Parikrma strives to maintain the dignity of each family. A happy atmosphere is the aim at each Parikrma school.

“There is an atmosphere of love and compassion, and it shows in the behavior of children who feel comfortable, confident, and safe within the school premises,” says Maya Holm, a volunteer from Belmont, Mass., who has been part of the Parikrma team since January.

Children bond with their teachers, a rarity among students in India. “They come to us to share their problems and seek solutions,” Bose says. “This is because we treat students as our own children. Before solving their problems we always ask a question: What would I have done had my own kid faced this?”

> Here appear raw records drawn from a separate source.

Lemma allocate_checked_codes_distinct_witness :
  allocate_checked base62_candidate 3 "https://example.com/a" ∅
    = Allocated "0" {["0" := "https://example.com/a"]}
  ∧ is_Some (({["0" := "https://example.com/a"]} : gmap string string) !! "0")
  ∧ allocate_checked base62_candidate 3 "https://example.com/b"
      {["0" := "https://example.com/a"]}
    = Allocated "1"
        (<["1" := "https://example.com/b"]>
           {["0" := "https://example.com/a"]})
  ∧ "1" ≠ "0".
Proof.
  assert (allocate_checked base62_candidate 3 "https://example.com/a" ∅
    = Allocated "0" {["0" := "https://example.com/a"]}) as H1
    by (vm_compute; reflexivity).
  assert (is_Some (({["0" := "https://example.com/a"]} : gmap string string)
                     !! "0")) as H2
    by (exists "https://example.com/a"; vm_compute; reflexivity).
  assert (allocate_checked base62_candidate 3 "https://example.com/b"
      {["0" := "https://example.com/a"]}
    = Allocated "1"
        (<["1" := "https://example.com/b"]>
           {["0" := "https://example.com/a"]})) as H3
    by (vm_compute; reflexivity).
  split; [exact H1|]. split; [exact H2|]. split; [exact H3|].
  exact (proj1 (proj2 (allocate_checked_codes_distinct base62_candidate 3 3
                         "https://example.com/a" "https://example.com/b"
                         ∅ _ _ _ _ _ H1 H2 H3))).
Defined.

(** * Registrations that overlap *)

Section Overlap.

Context {salt : Type}.
Variable generate_password_hash : salt → string → string.

Local Abbreviation register_validated :=
  (register_validated generate_password_hash).
Local Abbreviation register_write := (register_write generate_password_hash).
Local Abbreviation register_overlapped :=
  (register_overlapped generate_password_hash).

(** Served alone, the validated branch of [register] is its tests and
    then, when they pass, its write, on one and the same table. *)
Lemma register_validated_split s u pw e w :
  register_validated s u pw e w =
    match register_tests u e (users w) with
    | Some page => (page, w)
    | None => register_write s u pw e w
    end.
Proof.
  unfold register_validated, register_tests, register_write.
  destruct (check_username u (users w)); [|done].
  by destruct (check_email e (users w)).
Qed.

Lemma register_tests_pass u e tbl :
  u ∉ username <$> tbl → e ∉ email <$> tbl → register_tests u e tbl = None.
Proof.
  intros Hu%check_username_true He%check_email_true.
  unfold register_tests. by rewrite Hu, He.
Qed.

Lemma register_write_new s u pw e w :
  u ∉ username <$> users w →
  register_write s u pw e w =
    (redirect (url_for "login"),
     set_users (users w ++
       [mkUser (next_id (users w)) u (generate_password_hash s pw) e]) w).
Proof.
  intros Hu%check_username_true. unfold register_write.
  by rewrite db_add_commit_checked.
Qed.
(** * The external-integration manager of the CRM (src/utils/integrationManager.ts)

    A shallow embedding of the [RateLimiter] and [IntegrationManager] classes,
    followed by the properties the specification states about them.

    Conventions of the embedding.
    - A JavaScript number that holds an integer (epoch milliseconds, an HTTP
      status, an array length) is a [Z]; the configured rate limits are
      request counts and are natural numbers ([N]); the two computed ratios
      of [getMetrics] are IEEE 754 doubles ([float]).
    - An ISO-8601 timestamp string is represented by the instant it denotes,
      in epoch milliseconds: [new Date().toISOString()] and
      [new Date(s).getTime()] are inverse to each other on such strings.
    - A [Map<string, V>] is an insertion-ordered association list ([JsMap]).
    - Every method of the manager is a computation [M A] over the state of
      the process: it ends by returning a value or by throwing, and keeps in
      both cases the mutations done so far.  [await] on the manager's own
      methods is sequential composition.
    - A thrown value is an [Error] object, as the casts [(error as Error)]
      of the source take it to be.
    - What the process reads from outside (the clock, [Math.random], the
      network, the provider adapters) is given by an environment [Env]; a
      webhook handler is the function from its payload to how it ends; the
      calls that go outside are recorded in the [io] trace of the state.
    - [getEvents] and [setupCommonIntegrations] take no part in the
      properties below and are left out. *)

From Stdlib Require Import String DecimalString.
From Stdlib Require Import ZArith NArith List Bool Lia Floats Sorted.
From Stdlib Require Import Ascii Permutation.
From Stdlib Require HexadecimalString.
Import ListNotations.

Set Warnings "-register-all".

Local Open Scope string_scope.
Local Open Scope list_scope.
Local Open Scope Z_scope.

(* ================================================================== *)
(** ** JavaScript values and objects *)
(* ================================================================== *)

(** Values of type [any] that the manager stores or forwards. *)
Inductive JsValue : Type :=
| JsUndefined
| JsNull
| JsBool (b : bool)
| JsNumber (n : Z)
| JsString (s : string)
| JsObject (fields : list (string * JsValue)).

(** [if (v)] on a value. *)
Definition truthy (v : JsValue) : bool :=
  match v with
  | JsUndefined | JsNull => false
  | JsBool b => b
  | JsNumber n => negb (n =? 0)%Z
  | JsString s => negb (s =? "")%string
  | JsObject _ => true
  end.

(** The decimal rendering of an integer inside a template literal. *)
Definition decimal (n : Z) : string := NilZero.string_of_int (Z.to_int n).

(** A thrown [Error] object; only its [message] is ever read. *)
Record JsError := Error { message : string }.

(** How a call ends. *)
Inductive Completion (A : Type) : Type :=
| Returned (a : A)
| Threw (e : JsError).
Arguments Returned {A} a.
Arguments Threw {A} e.

(** Insertion-ordered [Map<string, V>] (also plain objects used as
    dictionaries): [set] on a present key keeps its position. *)
Module JsMap.
Section Defs.
Context {V : Type}.

Definition t := list (string * V).

Definition empty : t := [].

Fixpoint get (k : string) (m : t) : option V :=
  match m with
  | [] => None
  | (k', v) :: m' => if (k' =? k)%string then Some v else get k m'
  end.

Fixpoint set (k : string) (v : V) (m : t) : t :=
  match m with
  | [] => [(k, v)]
  | (k', v') :: m' => if (k' =? k)%string then (k, v) :: m' else (k', v') :: set k v m'
  end.

Definition values (m : t) : list V := map snd m.

(** Object spread [{...a, ...b}]. *)
Definition spread (a b : t) : t := fold_left (fun acc kv => set (fst kv) (snd kv) acc) b a.

End Defs.
Arguments t : clear implicits.
End JsMap.

(** [Array.prototype.slice(-n)]: the last [n] elements. *)
Definition slice_last {A : Type} (n : nat) (l : list A) : list A :=
  skipn (length l - n) l.

(** A safe integer as a double. *)
Definition js_number (n : Z) : float :=
  if n <? 0 then PrimFloat.opp (PrimFloat.of_uint63 (Uint63.of_Z (- n)))
  else PrimFloat.of_uint63 (Uint63.of_Z n).

(* ================================================================== *)
(** ** Rate limiter *)
(* ================================================================== *)

(** [settings.rateLimits]: request counts per window. *)
Record RateLimits := {
  requestsPerSecond : N;
  requestsPerHour : N;
  requestsPerDay : N
}.

Module RateLimiter.

Record t := {
  requests : list Z;
  limits : RateLimits
}.

(** [new RateLimiter(limits)] *)
Definition new (l : RateLimits) : t := {| requests := []; limits := l |}.

(** [canMakeRequest()], with [now] the value that [Date.now()] returned.
    The result pairs the returned boolean with the limiter after the call. *)
Definition canMakeRequest (now : Z) (rl : t) : bool * t :=
  let secondAgo := now - 1000 in
  let hourAgo := now - 3600000 in
  let dayAgo := now - 86400000 in
  (* Clean old requests *)
  let requests' := filter (fun time => time >? dayAgo) (requests rl) in
  let requestsLastSecond := length (filter (fun time => time >? secondAgo) requests') in
  let requestsLastHour := length (filter (fun time => time >? hourAgo) requests') in
  let requestsLastDay := length requests' in
  if (requestsPerSecond (limits rl) <=? N.of_nat requestsLastSecond)%N
     || (requestsPerHour (limits rl) <=? N.of_nat requestsLastHour)%N
     || (requestsPerDay (limits rl) <=? N.of_nat requestsLastDay)%N
  then (false, {| requests := requests'; limits := limits rl |})
  else (true, {| requests := requests' ++ [now]; limits := limits rl |}).
Lemma EqRatio_to_constructive_keeps_proportion_witness :
  ∃ p q r s t u y,
    EqRatio_to_constructive "C" ["A"; "B"; "C"; "D"; "E"; "F"; "G"; "H"] =
      Ok (Some (String.concat " " ["eqratio"; "C"; p; q; r; s; t; u; y])) ∧
    (Z.of_nat (String.length p + String.length q) * Z.of_nat (String.length "C" + String.length y)
       = Z.of_nat (String.length r + String.length s) * Z.of_nat (String.length t + String.length u) ↔
     Z.of_nat (String.length "A" + String.length "B") * Z.of_nat (String.length "G" + String.length "H")
       = Z.of_nat (String.length "C" + String.length "D") * Z.of_nat (String.length "E" + String.length "F")).
Proof.
  apply (EqRatio_to_constructive_keeps_proportion
           (λ x y, Z.of_nat (String.length x + String.length y))
           "C" "A" "B" "C" "D" "E" "F" "G" "H").
  - intros x y. lia.
  - set_solver.
Defined.


(** ** Rule-node names *)

Lemma underscore_free_sep u d : underscore_free (u +:+ "_" +:+ d) = false.
Proof.
  induction u as [|c u IH]; [done|].
  change (String c u +:+ "_" +:+ d) with (String c (u +:+ "_" +:+ d)).
  cbn [underscore_free]. rewrite IH. apply andb_false_r.
Qed.

Lemma append_sep_inj u u' d d' :
  underscore_free d = true → underscore_free d' = true →
  u +:+ "_" +:+ d = u' +:+ "_" +:+ d' → u = u' ∧ d = d'.
Proof.
  intros Hd Hd'. revert u'. induction u as [|c u IH]; intros [|c' u'] Heq.
  - change (String underscore d = String underscore d') in Heq. by injection Heq as ->.
  - change (String underscore d = String c' (u' +:+ "_" +:+ d')) in Heq.
    injection Heq as _ ->. by rewrite underscore_free_sep in Hd.
  - change (String c (u +:+ "_" +:+ d) = String underscore d') in Heq.
    injection Heq as _ <-. by rewrite underscore_free_sep in Hd'.
  - change (String c (u +:+ "_" +:+ d) = String c' (u' +:+ "_" +:+ d')) in Heq.
    injection Heq as -> Heq. by destruct (IH _ Heq) as [-> ->].
Qed.

Lemma pretty_N_char_underscore_free x s :
  underscore_free s = true → underscore_free (String (pretty_N_char x) s) = true.
Proof.
  intros Hs. cbn [underscore_free]. rewrite Hs, andb_true_r.
  unfold pretty_N_char. by repeat case_match.
Qed.

Lemma pretty_N_go_underscore_free x s :
  underscore_free s = true → underscore_free (pretty_N_go x s) = true.
Proof.
  revert s. induction (N.lt_wf_0 x) as [x _ IH]; intros s Hs.
  assert (x = 0 ∨ 0 < x)%N as [->|Hx] by lia; [by rewrite pretty_N_go_0|].
  rewrite pretty_N_go_step by done.
  apply IH; [by apply N.div_lt|]. by apply pretty_N_char_underscore_free.
Qed.

Lemma pretty_nat_underscore_free (k : nat) : underscore_free (pretty k) = true.
Proof.
  unfold pretty, pretty_nat, pretty, pretty_N.
  case_decide; [done|]. by apply pretty_N_go_underscore_free.
Qed.

(** [r_X_k] names one rule [X] and one number [k]. *)
Lemma rule_node_name_inj (X Y : string) (k j : nat) :
  "r_" +:+ X +:+ "_" +:+ pretty k = "r_" +:+ Y +:+ "_" +:+ pretty j → X = Y ∧ k = j.
Proof.
  intros [= Heq].
  apply append_sep_inj in Heq as [-> Hk]; [|apply pretty_nat_underscore_free..].
  split; [done|]. by apply (inj pretty).
Qed.

Lemma new_rule_node_prefix rule_name rule_nodes :
  String.prefix ("r_" +:+ rule_name) (new_rule_node rule_name rule_nodes) = true.
Proof.
  unfold new_rule_node.
  change ("r_" +:+ rule_name +:+ ?t) with (("r_" +:+ rule_name) +:+ t).
  apply prefix_append.
Qed.

Lemma new_rule_node_fresh rule_name rule_nodes :
  rule_numbered rule_nodes → new_rule_node rule_name rule_nodes ∉ rule_nodes.
Proof.
  intros Hnum Hin. apply Hnum in Hin. lia.
Qed.

Lemma rule_numbered_empty : rule_numbered ∅.
Proof. intros X k Hin. set_solver. Qed.

Lemma rule_numbered_add rule_name rule_nodes :
  rule_numbered rule_nodes →
  rule_numbered ({[new_rule_node rule_name rule_nodes]} ∪ rule_nodes).
Proof.
  intros Hnum X k Hin.
  pose proof (new_rule_node_fresh rule_name _ Hnum) as Hfresh.
  apply elem_of_union in Hin as [Hin%elem_of_singleton|Hin].
  - apply rule_node_name_inj in Hin as [-> ->].
    rewrite filter_union_L, filter_singleton_L; [|apply _..].
    rewrite decide_True by apply new_rule_node_prefix.
    rewrite size_union, size_singleton; [lia|].
    apply disjoint_singleton_l. intros Hin%elem_of_filter. by destruct Hin.
  - etrans; [by apply Hnum|].
    apply subseteq_size. intros rn [Hrn Hin']%elem_of_filter.
    apply elem_of_filter. split; [done|set_solver].
Qed.

Lemma size_add_new_rule_node rule_name rule_nodes :
  rule_numbered rule_nodes →
  size ({[new_rule_node rule_name rule_nodes]} ∪ rule_nodes) = S (size rule_nodes).
Proof.
  intros Hnum. rewrite size_union, size_singleton; [done|].
  apply disjoint_singleton_l. by apply new_rule_node_fresh.
Qed.

(** ** [parse_proof_relations] on arbitrary labels *)

Lemma layers_of_total (node_layer : gmap string Z) ps :
  (∀ p, p ∈ ps → is_Some (node_layer !! p)) →
  ∃ ks, layers_of node_layer ps = Ok ks ∧ length ks = length ps.
Proof.
  induction ps as [|p ps IH]; intros Hps; simpl.
  - by exists [].
  - destruct (Hps p) as [k ->]; [set_solver|].
    destruct IH as (ks & -> & Hlen); [set_solver|].
    exists (k :: ks). split; [done|]. simpl. lia.
Qed.

Lemma record_conclusion_wired g concl_part concl_label :
  wired g → wired (record_conclusion g concl_part concl_label).
Proof.
  intros [Hstmts Hlayers Hedges Hnum]. split; simpl.
  - rewrite dom_insert_L. by rewrite Hstmts.
  - intros f Hf. destruct (decide (f = concl_label)) as [->|Hne].
    + destruct (node_layer g !! concl_label) eqn:Hc; [by rewrite Hc|].
      by rewrite lookup_insert_eq.
    + assert (f ∈ fact_nodes g) as Hf' by set_solver.
      destruct (node_layer g !! concl_label) eqn:Hc; [by apply Hlayers|].
      rewrite lookup_insert_ne by done. by apply Hlayers.
  - intros u v Huv. destruct (Hedges u v Huv) as [[Hu Hv]|[Hu Hv]]; set_solver.
  - done.
Qed.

Bose finds it takes about three months for a child who has never been exposed to English to become verbally fluent. Mastering the language is a must for a child to compete at the global level, she says.

Students at Parikrma are competitive with those at some of the best schools in India. Meghashree Balaraju, whose mother works as a domestic helper, scored 90 percent on her exams and was selected for a San Diego Global Youth Leadership Summit to be held this July.

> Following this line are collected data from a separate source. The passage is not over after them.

(** The gate loop on a valid [N] turns the fresh circuit into one holding
    the specification's operation sequence. *)
Lemma gate_loop_ok (N : Z) (w : world) :
  2 <= N ->
  for_each (range (N - 1)) (distill_step N (qreg N) (creg N))
    (fresh_circuit N w)
  = Ok (extend (fresh_circuit N w) (Spec.operations N)).
Proof.
  intros HN. unfold range, Spec.operations, Spec.steps.
  apply for_each_steps; simpl; lia.
Qed.

Lemma create_ok (N : Z) (w : world) :
  2 <= N <= 8 ->
  create (PyInt N) w
  = (Ok (attach N (extend (fresh_circuit N w) (Spec.operations N))),
     world_after N w).
Proof.
  intros [Hlo Hhi].
  unfold create_distillation_circuit, between, le_lit, ge_lit.
  apply Z.leb_le in Hlo as Hlo'. apply Z.leb_le in Hhi as Hhi'.
  rewrite Hlo', Hhi'. cbn [andb negb].
  unfold mbind, QuantumRegister, ClassicalRegister, new_register.
  assert (H1 : (2 * N <? 0) = false) by (apply Z.ltb_ge; lia).
  assert (H2 : (2 * N - 1 <? 0) = false) by (apply Z.ltb_ge; lia).
  rewrite H1. cbn [instances allocated]. rewrite H2.
  unfold new_circuit, lift. cbn [instances allocated].
  fold (qreg N) (creg N).
  change (mkCircuit _ [qreg N] [creg N] [] None None)
    with (fresh_circuit N w).
  rewrite gate_loop_ok by lia.
  unfold ret, world_after. now rewrite <- app_assoc.
Qed.

(** Outside [2, 8] an int is refused by the guard, in the world as it
    was found. *)
Lemma create_out_of_range (N : Z) (w : world) :
  N < 2 \/ 8 < N ->
  create (PyInt N) w
  = (Raise (ValueError "num_bell_pairs must be between 2 and 8"), w).
Proof.
  intros HN.
  unfold create_distillation_circuit, between, le_lit, ge_lit.
  destruct (2 <=? N) eqn:E1; destruct (N <=? 8) eqn:E2; try reflexivity.
  apply Z.leb_le in E1, E2. lia.
Qed.

Lemma attach_data (N : Z) (qc : QuantumCircuit) :
  data (attach N qc) = data qc
  /\ qregs (attach N qc) = qregs qc /\ cregs (attach N qc) = cregs qc.
Proof. repeat split. Qed.

Lemma built_data (N : Z) (w : world) :
  data (attach N (extend (fresh_circuit N w) (Spec.operations N)))
  = Spec.operations N.
Proof.
  destruct (attach_data N (extend (fresh_circuit N w) (Spec.operations N)))
    as (-> & _). now rewrite extend_data.
Qed.

Lemma built_regs (N : Z) (w : world) :
  qregs (attach N (extend (fresh_circuit N w) (Spec.operations N))) = [qreg N]
  /\ cregs (attach N (extend (fresh_circuit N w) (Spec.operations N)))
     = [creg N].
Proof.
  destruct (extend_regs (fresh_circuit N w) (Spec.operations N))
    as (Hq & Hc & _).
  split; cbn [attach_flag_logic set_get_qasm3_with_flag set_modified_qasm3
                qregs cregs]; [rewrite Hq | rewrite Hc]; reflexivity.
Qed.

(* ------------------------------------------------------------------ *)
(** *** Register allocation and pairing *)

(** C6.  For every valid N in [2,8] the construction succeeds and the
    returned circuit has 2N qubits and 2N-1 classical bits (one quantum
    register q and one classical register c, both newly allocated); the
    target pair is (N-1, N), and these are the qubits every controlled
    operation of the circuit aims at; the circuit consists of N-1 ancilla
    steps, one per value of range(N-1): N-1 blocks of eight operations
    with 2(N-1) measurements in all; the flag bit is 2N-2, the last
    classical index. *)
Theorem register_allocation (N : Z) (w : world) :
  2 <= N <= 8 ->
  exists qc w',
    create (PyInt N) w = (Ok qc, w')
    /\ num_qubits qc = 2 * N
    /\ num_clbits qc = 2 * N - 1
    /\ (alice_target N, bob_target N) = (N - 1, N)
    /\ (forall i, In i (data qc) -> operation i = CXGate ->
          exists c, qubits i = [c; alice_target N]
                    \/ qubits i = [c; bob_target N])
    /\ (exists steps,
          steps = range (N - 1)
          /\ Z.of_nat (List.length steps) = N - 1
          /\ data qc = flat_map (Spec.step N) steps)
    /\ Z.of_nat (List.length (data qc)) = 8 * (N - 1)
    /\ Z.of_nat (count_ops is_measure (data qc)) = 2 * (N - 1)
    /\ flag_bit N = 2 * N - 2
    /\ flag_bit N = num_clbits qc - 1
    /\ allocated w'
       = allocated w ++ [mkRegister Quantum (2 * N) "q";
                         mkRegister Classical (2 * N - 1) "c"].
Proof.
  intros HN. eexists; eexists. split; [apply create_ok; exact HN|].
  unfold num_qubits, num_clbits.
  destruct (built_regs N w) as [-> ->]. rewrite built_data.
  unfold alice_target, bob_target, flag_bit. cbn [map fold_right qreg creg size].
  split; [lia|]. split; [lia|]. split; [reflexivity|].
  split; [intros i Hi Hop; exact (@operations_cx_target N i Hi Hop)|].
  split.
  { exists (range (N - 1)). split; [reflexivity|].
    split; [apply length_range; lia | reflexivity]. }
  unfold Spec.operations.
  rewrite (@flat_map_length_const _ _ (Spec.step N) 8%nat) by reflexivity.
  rewrite (@count_ops_flat_map _ is_measure (Spec.step N) 2%nat)
    by reflexivity.
  rewrite length_steps.
  repeat split; lia.
Qed.

(** C4.  For every valid N and every step k in [0, N-2] (exactly the
    values the loop ranges over), the register lookups of step k resolve,
    without error and without wrap-around, to Alice ancilla qubit k, Bob
    ancilla qubit 2N-1-k, Alice measurement bit 2k and Bob measurement
    bit 2k+1. *)
Theorem pairing_scheme (N k : Z) :
  2 <= N <= 8 -> 0 <= k <= N - 2 ->
  In k (range (N - 1))
  /\ (alice_ancilla k, bob_ancilla N k, alice_meas k, bob_meas k)
     = (k, 2 * N - 1 - k, 2 * k, 2 * k + 1)
  /\ getitem (qreg N) (alice_ancilla k) = Ok k
  /\ getitem (qreg N) (bob_ancilla N k) = Ok (2 * N - 1 - k)
  /\ getitem (creg N) (alice_meas k) = Ok (2 * k)
  /\ getitem (creg N) (bob_meas k) = Ok (2 * k + 1).
Proof.
  intros HN Hk.
  split; [apply in_range_iff; lia|].
  split; [reflexivity|].
  unfold alice_ancilla, bob_ancilla, alice_meas, bob_meas.
  repeat split; apply getitem_in_range; cbn [size qreg creg]; lia.
Qed.

(** C5.  For every valid N and steps k1, k2 in [0, N-2]: no ancilla
    qubit of a step is a target qubit (N-1 or N), and for k1 <> k2 the
    ancilla qubits of k1 are disjoint from those of k2 and the
    measurement bits of k1 are disjoint from those of k2. *)
Theorem ancilla_pairs_disjoint (N k1 k2 : Z) :
  2 <= N <= 8 -> 0 <= k1 <= N - 2 -> 0 <= k2 <= N - 2 ->
  (forall q, In q [alice_ancilla k1; bob_ancilla N k1] ->
             ~ In q [alice_target N; bob_target N])
  /\ (k1 <> k2 ->
      (forall q, In q [alice_ancilla k1; bob_ancilla N k1] ->
                 ~ In q [alice_ancilla k2; bob_ancilla N k2])
      /\ (forall b, In b [alice_meas k1; bob_meas k1] ->
                    ~ In b [alice_meas k2; bob_meas k2])).
Proof.
  intros HN H1 H2.
  unfold alice_ancilla, bob_ancilla, alice_meas, bob_meas,
    alice_target, bob_target.
  repeat split; intros x Hx Hy; cbn [In] in Hx, Hy; lia.
Qed.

Other Parikrma students have exhibited their artworks at galleries in New York and San Francisco, have won gold medals at a South Asian taekwondo tournament, and have won intercollegiate story-writing competitions conducted at literary festivals.

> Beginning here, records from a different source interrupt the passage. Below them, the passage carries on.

Lemma queries_commands qs w w' :
  forallb is_query qs = true -> valid (srv w) ->
  run env cfg qs w = Ok w' ->
  exists rest,
    trace w' = (trace w ++ rest)%list /\
    ((srv w' = srv w /\ filter is_exec rest = []) \/
     (state (srv w) = StateRunning /\ srv w' = expired cfg (srv w) /\
      filter is_exec rest = expiry_hook cfg)).
Proof.
  revert w. induction qs as [|c qs IH]; intros w Q V E; simpl in *.
  - inversion E; subst. exists []. rewrite app_nil_r.
    split; [reflexivity|]. left. split; reflexivity.
  - apply andb_true_iff in Q. destruct Q as [Qc Q].
    destruct (serve env cfg c w) as [[r w1]|p] eqn:E1; [|discriminate].
    pose proof (serve_valid env cfg c w r w1 V E1) as V1.
    destruct (outcome_inv env cfg _ _ _ _ (serve_outcome env cfg c w V) E1)
      as [S1 _].
    destruct (outcome_inv env cfg _ _ _ _ (query_commands env cfg c w Qc V) E1)
      as (r1 & T1 & X1).
    rewrite timer_after_query in S1 by exact Qc.
    destruct (IH w1 Q V1 E) as (r2 & T2 & H2).
    exists (r1 ++ r2)%list.
    split; [rewrite T2, T1; now rewrite app_assoc|].
    rewrite filter_app, X1.
    destruct (expires env w c) eqn:X.
    + pose proof (expires_running c w X) as HR.
      destruct (expired_valid cfg (srv w) (proj1 V)) as [_ SE].
      right. split; [exact HR|].
      destruct H2 as [[S2 X2]|[S2 _]].
      * rewrite X2, app_nil_r. split; [congruence | reflexivity].
      * rewrite S1, SE in S2. discriminate S2.
    + destruct H2 as [[S2 X2]|(S2 & S2' & X2)].
      * left. rewrite X2. split; [congruence | reflexivity].
      * right. rewrite S1 in *. simpl. auto.
Qed.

All the students who have graduated from Parikrma are either attending college, pursuing vocational training, or working and earning money to supplement their family’s income.

Parikrma has shattered several myths. “We have discovered that the parents of slum-dwelling kids are as interested in their child’s education as any other parent,” Bose says.

Most poor parents withdraw their kids from school and put them to work because the education doesn’t seem worthwhile. Unfortunately, this happens often in India because most children can only attend government schools, which, while offering free or low-cost schooling, have high teacher absenteeism and deliver low-quality education.

Statistics from the Indian Ministry of Human Resource Development for 2010-11 show that the school dropout rate was 27 percent at the primary school level and 49.3 percent in secondary schools. At Parikrma, less than 1 percent of the children drop out of school, and the average attendance is 96 percent, among the highest of any school in India, according to Bose.

What does Parikrma do to keep children hooked? “We have a no-textbook and no-examination policy until Class 8, so no rote learning is involved,” she says. “Class projects are done in groups, and life skills are integrated into every lesson at Parikrma.”

The focus is also on the student-teacher relationships and training teachers to be sensitive to each child’s background and problems.

“Bose is inspirational, genuine, and passionate,” says Sharat Kaul, senior executive account manager at Synopsys (India) EDA Software Pvt. Ltd., which sponsors a special science program at Parikrma. “Her clear focus is helping her meet the tough challenges at Parikrma.”

“Changing the mind-set of the [children’s] communities has been a herculean task,” Bose says. Parents want their girls to get married soon after school and expect boys to be working by about the same age. “It is difficult convincing them to let their child finish university.”

At the same time the environment they live in is fraught with crime. The teachers strive to talk about ethics with every child to keep them from going astray.

The nongovernmental organization runs entirely on sponsorships from corporations and individual donors. It could accommodate more children if more people contributed.

“When we started out, we had to plead with the parents to send their children to school,” Bose recalls. “Today, it is traumatic for us to refuse them admission.”

However, Bose is hopeful that as Parikrma alumni begin to settle into well-paying jobs, it is only a matter of time before the funding woes will be ameliorated.